A Câmara aprovou em primeiro turno de votação, ontem, o projeto do orçamento fiscal que estima a receita e fixa as despesas do município para 2014. A estimativa de arrecadação é de R$ 653 milhões. Pelo texto original, o prefeito Alexandre Ferreira (PSDB) terá autorização para movimentar por decreto 20% do valor total, acrescidos dos excessos de arrecadação verificados durante o ano. Na prática, ele poderia usar os recursos como bem entender sem o aval do Legislativo. Poderia. Os vereadores - inclusive os aliados - avisaram que vão derrubar no 2° turno o artigo que concede o cheque em branco ao prefeito. “Se ficar como o prefeito quer, a Câmara será jogada de lado. Assim, é melhor ir para casa dormir e só voltar em 2016”, afirmou Valéria Marson, líder da bancada tucana.

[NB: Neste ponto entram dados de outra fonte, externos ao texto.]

Lemma update_mode_ignores_local_head_witness :
  let o := mkOracle (Some "abc123") true None true true
             (Some (Some "0fed789")) in
  trace (Embedded.period demo_update o (set_HEAD None demo_state))
    = trace (Embedded.period demo_update o demo_state) /\
  PREV (final (result (Embedded.period demo_update o
                         (set_HEAD None demo_state))))
    = PREV (final (result (Embedded.period demo_update o demo_state))) /\
  (if String.eqb (seen_origin demo_update (repo_ok demo_state)
                    (after_fetch o demo_state)) (PREV demo_state)
   then trace (Embedded.period demo_update o demo_state)
          = [GitFetch match remote o with Some _ => true | None => false end]
        /\ HEAD (final (result (Embedded.period demo_update o demo_state)))
           = HEAD (after_sleep o demo_state)
   else True).
Proof.
  apply (update_mode_ignores_local_head demo_update
           (mkOracle (Some "abc123") true None true true
              (Some (Some "0fed789")))
           demo_state None).
  reflexivity.
Defined.

(** ** Counting the restarts of a whole run *)

Lemma last_nonempty {A} (x : A) l : forall d d',
  last (x :: l) d = last (x :: l) d'.
Proof.
  revert x. induction l as [|y l IH]; intros x d d'; [reflexivity|].
  cbn [last]. apply (IH y).
Qed.

Lemma last_cons {A} (h : A) l d : last (h :: l) d = last l h.
Proof. destruct l as [|y l]; [reflexivity|]. cbn [last]. apply last_nonempty. Qed.

Lemma watch_period_step cfg o s :
  Embedded.MODE cfg = "watch" -> child_exits o = true ->
  let NEW := seen_head (after_sleep o s) in
  exists t s',
    Embedded.period cfg o s = (t, Ret tt s') /\
    terms t = (if String.eqb NEW (PREV s) then 0 else 1) /\
    spawns t = (if String.eqb NEW (PREV s) then 0 else 1) /\
    PREV s' = NEW /\ HEAD s' = HEAD (after_sleep o s) /\
    repo_ok s' = repo_ok s.
Proof.
  intros Hm Hc. unfold after_sleep, seen_head, shown. cbv zeta.
  run. rewrite Hm, Hc. cbn.
  destruct (outside_HEAD o) as [[h|]|]; cbn;
    try destruct (HEAD s) as [h'|] eqn:EH; cbn;
    try destruct (repo_ok s) eqn:EO; cbn;
    match goal with
    | |- context [String.eqb ?x ?y] => destruct (String.eqb_spec x y)
    end; cbn;
    cases; (eexists; eexists; split; [reflexivity|]); cbn;
    repeat split; try reflexivity; congruence.
Qed.

(** X9: In watch mode, as long as the child exits when told to, the run restarts
    the child exactly as often as the local head read at a tick differs from
    the one read before (a HEAD that cannot be resolved reads as the text
    git rev-parse leaves, followed by none), and [PREV] ends as the head
    read last. *)
Theorem watch_restarts_once_per_change cfg ticks : forall s,
  Embedded.MODE cfg = "watch" ->
  Forall (fun o => child_exits o = true) ticks ->
  exists t s',
    Embedded.poll cfg ticks s = (t, Ret tt s') /\
    terms t = changes (PREV s) (watched (repo_ok s) (HEAD s) ticks) /\
    spawns t = changes (PREV s) (watched (repo_ok s) (HEAD s) ticks) /\
    PREV s' = last (watched (repo_ok s) (HEAD s) ticks) (PREV s).
Proof.
  induction ticks as [|o rest IH]; intros s Hm Hall.
  - exists [], s. cbn. auto.
  - inversion Hall as [|? ? Hc Hrest]; subst.
    destruct (watch_period_step cfg o s Hm Hc)
      as (t & s1 & E & Ht & Hs & Hp & Hh & Hok).
    destruct (IH s1 Hm Hrest) as (t' & s2 & E' & Ht' & Hs' & Hp').
    exists (t ++ t'), s2. cbn [Embedded.poll].
    rewrite (bind_ret _ _ _ _ _ _ E), E'. cbn [trace result fst snd].
    unfold terms, spawns in *. rewrite !count_app, Ht, Hs, Ht', Hs', Hp'.
    rewrite Hp, Hh, Hok. unfold after_sleep, seen_head.
    cbn [watched changes].
    destruct (outside_HEAD o) as [x|]; cbn [HEAD set_HEAD repo_ok];
      (split; [reflexivity|]); (split; [reflexivity|]); (split; [reflexivity|]);
      now rewrite last_cons.
Qed.

Lemma watch_restarts_once_per_change_witness :
  let ticks := [moved "def456"; mkOracle None true None true true None;
                mkOracle None true None true true (Some None);
                moved "def456"] in
  exists t s',
    Embedded.poll demo_watch ticks demo_state = (t, Ret tt s') /\
    terms t = changes (PREV demo_state)
                (watched (repo_ok demo_state) (HEAD demo_state) ticks) /\
    spawns t = changes (PREV demo_state)
                 (watched (repo_ok demo_state) (HEAD demo_state) ticks) /\
    PREV s' = last (watched (repo_ok demo_state) (HEAD demo_state) ticks)
                (PREV demo_state).
Proof.
  apply (watch_restarts_once_per_change demo_watch
           [moved "def456"; mkOracle None true None true true None;
            mkOracle None true None true true (Some None);
            moved "def456"] demo_state);
    [reflexivity|repeat constructor].
Defined.

(** The run of the witness: three changes, the second one being HEAD
    becoming unresolvable. *)
Example watch_run_sample :
  let ticks := [moved "def456"; mkOracle None true None true true None;
                mkOracle None true None true true (Some None);
                moved "def456"] in
  watched true (Some "abc123") ticks
    = ["def456"; "def456"; "HEAD" +++ newline +++ "none"; "def456"] /\
  terms (trace (Embedded.poll demo_watch ticks demo_state)) = 3.
Proof. split; reflexivity. Qed.

Lemma update_period_step cfg o s :
  Embedded.MODE cfg = "update" -> child_exits o = true ->
  let NEW := seen_origin cfg (repo_ok s) (after_fetch o s) in
  let changed := negb (String.eqb NEW (PREV s))
                 && negb (String.eqb NEW "none") in
  exists t s',
    Embedded.period cfg o s = (t, Ret tt s') /\
    terms t = (if changed then 1 else 0) /\
    spawns t = (if changed then 1 else 0) /\
    count is_reset t = (if changed then 1 else 0) /\
    PREV s' = (if changed then NEW else PREV s) /\
    tracking s' = after_fetch o s /\
    repo_ok s' = repo_ok s.
Proof.
  intros Hm Hc. unfold after_fetch, seen_origin, shown. cbv zeta.
  run. rewrite Hm, Hc. cbn.
  destruct (outside_HEAD o) as [x|]; destruct (remote o) as [r|]; cbn;
    try destruct (tracking s) as [c|] eqn:ET; cbn;
    try destruct (repo_ok s) eqn:EO; cbn;
    match goal with
    | |- context [negb (String.eqb ?x (PREV s)) && ?b] =>
        destruct (negb (String.eqb x (PREV s)) && b)
    end; cbn; rewrite ?ET; cbn;
    cases; (eexists; eexists; split; [reflexivity|]); cbn;
    repeat split; try reflexivity; congruence.
Qed.

(** X10: In update mode, as long as the child exits when told to, the run resets
    and restarts exactly once for every tick at which the value read for the
    remote-tracking head after the fetch is not the sentinel none and
    differs from the value acted on last, whether the fetches themselves
    work or not.  A ref that cannot be resolved in a repository git accepts
    reads as its name followed by none, and so counts once. *)
Theorem update_restarts_once_per_change cfg ticks : forall s,
  Embedded.MODE cfg = "update" ->
  Forall (fun o => child_exits o = true) ticks ->
  let heads := fetched cfg (repo_ok s) (tracking s) ticks in
  exists t s',
    Embedded.poll cfg ticks s = (t, Ret tt s') /\
    terms t = known_changes (PREV s) heads /\
    spawns t = known_changes (PREV s) heads /\
    count is_reset t = known_changes (PREV s) heads.
Proof.
  induction ticks as [|o rest IH]; intros s Hm Hall; cbv zeta.
  - exists [], s. cbn. auto.
  - inversion Hall as [|? ? Hc Hrest]; subst.
    destruct (update_period_step cfg o s Hm Hc)
      as (t & s1 & E & Ht & Hs & Hr & Hp & Htr & Hok).
    destruct (IH s1 Hm Hrest) as (t' & s2 & E' & Ht' & Hs' & Hr').
    exists (t ++ t'), s2. cbn [Embedded.poll].
    rewrite (bind_ret _ _ _ _ _ _ E), E'. cbn [trace result fst snd].
    unfold terms, spawns in *.
    rewrite !count_app, Ht, Hs, Hr, Ht', Hs', Hr', Hp, Htr, Hok.
    unfold after_fetch. cbn [fetched known_changes].
    destruct (negb _ && negb _); auto.
Qed.

Lemma update_restarts_once_per_change_witness :
  let ticks := [quiet "abc123"; quiet "def456";
                mkOracle None true None true true None; quiet "0fed789"] in
  let heads := fetched demo_update (repo_ok demo_state)
                 (tracking demo_state) ticks in
  exists t s',
    Embedded.poll demo_update ticks demo_state = (t, Ret tt s') /\
    terms t = known_changes (PREV demo_state) heads /\
    spawns t = known_changes (PREV demo_state) heads /\
    count is_reset t = known_changes (PREV demo_state) heads.
Proof.
  apply (update_restarts_once_per_change demo_update
           [quiet "abc123"; quiet "def456";
            mkOracle None true None true true None; quiet "0fed789"]
           demo_state);
    [reflexivity|repeat constructor].
Defined.

(** A run over a ref that cannot be resolved: the first tick reads the
    ref's name followed by none, resets in vain and restarts; the second
    tick reads the same and does nothing. *)
Example update_run_unresolved :
  let ticks := [mkOracle None true None true true None;
                mkOracle None true None true true None] in
  fetched demo_update true None ticks
    = ["origin/main" +++ newline +++ "none";
       "origin/main" +++ newline +++ "none"] /\
  known_changes (PREV unborn_state) (fetched demo_update true None ticks) = 1 /\
  terms (trace (Embedded.poll demo_update ticks unborn_state)) = 1 /\
  count is_reset (trace (Embedded.poll demo_update ticks unborn_state)) = 1.
Proof. repeat split; reflexivity. Qed.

Apesar de a maior parte dos vereadores ser contra a proposta original, eles tiveram que votar favoráveis para não comprometer as ações do município no próximo ano, mas anunciaram que vão fazer mudanças no texto semana que vem. Por se tratar de matéria orçamentária, o projeto depende de duas votações. A próxima, quando poderão ser incluídas as emendas, será dia 3, última sessão ordinária do ano. “Se não votássemos hoje (ontem), engessaríamos toda a questão fiscal-orçamentária de 2014. As mudanças que propomos serão discutidas no segundo turno de votação”, disse Daniel Radaeli (PMDB).
Segundo cálculos do vereador, descontando as verbas que são de aplicação obrigatória e as despesas com folha de pagamento e custeio da máquina, os 20% que Alexandre pretende movimentar sem autorização legislativa compreendem mais do que o dinheiro que sobrará para o município investir. “Se dermos este cheque em branco para o prefeito, perderemos nossa função.”
Luiz Vergara (PSB) apresentou uma emenda modificando o artigo 8º do projeto, que daria autorização para o prefeito movimentar o orçamento sem consultar a Câmara. Ele pretende que as mudanças por decreto fiquem limitadas ao percentual da inflação medida pelo IPC da Fipe, em torno de 6% a 7,2%, mesmo critério que vigora atualmente. “A Câmara não será colocada às margens pelo governo. Vamos votar com responsabilidade e fiscalizar.”